I had just called the hospital to ask for my girlfriend’s room number. Dee had been admitted the day before, and I figured I would pop over during my lunch break and surprise her. But after I told the woman at the hospital why I was calling, her cheerful voice changed. It’s then that I learned Dee had died just a few hours before.
I was in shock. I couldn’t believe she was gone, and I went to share the news with my editor, Jim McClure, a man of deep faith. Jim and I have talked a lot over the years about my many losses. Mom. Dad. Sister. Brother-in-law. Pastor. Other family members and friends. The list, sadly, is too long to count.
He listened quietly like he always does and offered his condolences. A few minutes later, he came over to my desk. The conversation went something like this.
“ Buffy,” he said. “Right now you are looking at the back side of the tapestry. You see all the knots and loose threads and it’s not very pretty.”

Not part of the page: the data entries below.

(** * WorkerAssignmentService (Backend/services/worker_assignment_service.go)

    A shallow embedding of the worker-assignment lifecycle service: the
    models it reads and writes, the privacy-protected response projection,
    the two query operations and the four mutating operations
    (Accept, Reject, Start, Complete), with the repositories as tables in an
    explicit world and the repository / side-effect outcomes as oracles. *)

From Stdlib Require Import QArith.QArith_base.
From Stdlib Require Floats.SpecFloat.
From stdpp Require Import base gmap strings list.

Open Scope string_scope.

(* ------------------------------------------------------------------ *)
(** ** Models *)

(** time.Time, as Unix nanoseconds. *)
Abbreviation Time := Z.

(** A float64 money amount (wallet balance, price, quote, earnings).  The
    service only copies these values, it never computes with them. *)
Abbreviation Amount := Q.

Inductive AssignmentStatus :=
| AssignmentStatusAssigned
| AssignmentStatusAccepted
| AssignmentStatusRejected
| AssignmentStatusInProgress
| AssignmentStatusCompleted.

Definition AssignmentStatus_eqb (x y : AssignmentStatus) : bool :=
  match x, y with
  | AssignmentStatusAssigned, AssignmentStatusAssigned
  | AssignmentStatusAccepted, AssignmentStatusAccepted
  | AssignmentStatusRejected, AssignmentStatusRejected
  | AssignmentStatusInProgress, AssignmentStatusInProgress
  | AssignmentStatusCompleted, AssignmentStatusCompleted => true
  | _, _ => false
  end.

Inductive BookingStatus :=
| BookingStatusPending
| BookingStatusConfirmed
| BookingStatusInProgress
| BookingStatusCompleted
| BookingStatusCancelled.

(** string(booking.Status) *)
Definition BookingStatus_string (s : BookingStatus) : string :=
  match s with
  | BookingStatusPending => "pending"
  | BookingStatusConfirmed => "confirmed"
  | BookingStatusInProgress => "in_progress"
  | BookingStatusCompleted => "completed"
  | BookingStatusCancelled => "cancelled"
  end.

(** gorm.Model (the soft-delete column is left out). *)
Record GormModel := {
  gm_ID : nat;
  gm_CreatedAt : Time;
  gm_UpdatedAt : Time;
}.

Record UserSubscription := {
  us_ID : nat;
  us_PlanName : string;
  us_Status : string;
}.

(** models.User *)
Record User := {
  user_ID : nat;
  user_Name : string;
  user_Email : option string;
  user_Phone : string;
  user_UserType : string;
  user_Avatar : string;
  user_Gender : string;
  user_IsActive : bool;
  user_LastLoginAt : option Time;
  user_RoleApplicationStatus : string;
  user_ApplicationDate : option Time;
  user_ApprovalDate : option Time;
  user_WalletBalance : Amount;
  user_SubscriptionID : option nat;
  user_Subscription : option UserSubscription;
  user_HasActiveSubscription : bool;
  user_SubscriptionExpiryDate : option Time;
}.

(** models.Service; [Price] is a pointer in the model. *)
Record Service := {
  service_ID : nat;
  service_Name : string;
  service_Price : option Amount;
}.

(** models.Worker *)
Record Worker := {
  worker_ID : nat;
  worker_UserID : nat;
}.

(** models.Booking, with its preloaded [User] and [Service]. *)
Record Booking := {
  booking_Model : GormModel;
  booking_BookingReference : string;
  booking_UserID : nat;
  booking_ServiceID : nat;
  booking_Status : BookingStatus;
  booking_PaymentStatus : string;
  booking_BookingType : string;
  booking_CompletionType : option string;
  booking_ScheduledDate : option Time;
  booking_ScheduledTime : option Time;
  booking_ScheduledEndTime : option Time;
  booking_ActualStartTime : option Time;
  booking_ActualEndTime : option Time;
  booking_ActualDurationMinutes : option Z;
  booking_Address : string;
  booking_Description : string;
  booking_ContactPerson : string;
  booking_ContactPhone : string;
  booking_SpecialInstructions : string;
  booking_HoldExpiresAt : option Time;
  booking_QuoteAmount : option Amount;
  booking_QuoteNotes : string;
  booking_QuoteProvidedBy : option nat;
  booking_QuoteProvidedAt : option Time;
  booking_QuoteAcceptedAt : option Time;
  booking_QuoteExpiresAt : option Time;
  booking_User : User;
  booking_Service : Service;
}.

(** models.WorkerAssignment, with its preloaded relations. *)
Record WorkerAssignment := {
  wa_Model : GormModel;
  wa_BookingID : nat;
  wa_WorkerID : nat;
  wa_AssignedBy : nat;
  wa_Status : AssignmentStatus;
  wa_AssignedAt : Time;
  wa_AcceptedAt : option Time;
  wa_RejectedAt : option Time;
  wa_StartedAt : option Time;
  wa_CompletedAt : option Time;
  wa_AssignmentNotes : string;
  wa_AcceptanceNotes : string;
  wa_RejectionNotes : string;
  wa_RejectionReason : string;
  wa_Booking : Booking;
  wa_Worker : Worker;
  wa_AssignedByUser : User;
}.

“You got that right,” I said. “It’s ugly. Real ugly.”
“Yes,” he said. “I know you think it is. But one day you’re going to see the other side of that tapestry, and you will see how beautiful it is.”
Wow! What an image he had painted for me. I remembered the cross-stitch wall hanging my mother made for me before she died. He was right. The back of it wasn’t pretty. There were knots and loose threads. It didn’t look like a picture at all. But when I flipped it over, all the ugliness was gone and a beautiful picture was in its place.
So many times in life we’re looking at the back side of the tapestry. It’s hard not to. Life’s not always fair. It’s not always happy. And it’s not always how we want it to be.
But I’ve learned that it’s the knots and the loose threads on the back of the tapestry that make the front of it the masterpiece it is.
We won’t always understand the twists and turns our road of life takes, but, if we trust in the Lord, we know where that road will ultimately lead.
Thank you, Jim, for your gift that day. You probably didn’t know how much that moment meant to me or that it was a moment that I would pass on to so many other people.
I will always remember the tapestry story and that beauty can be found in even the ugliest of times.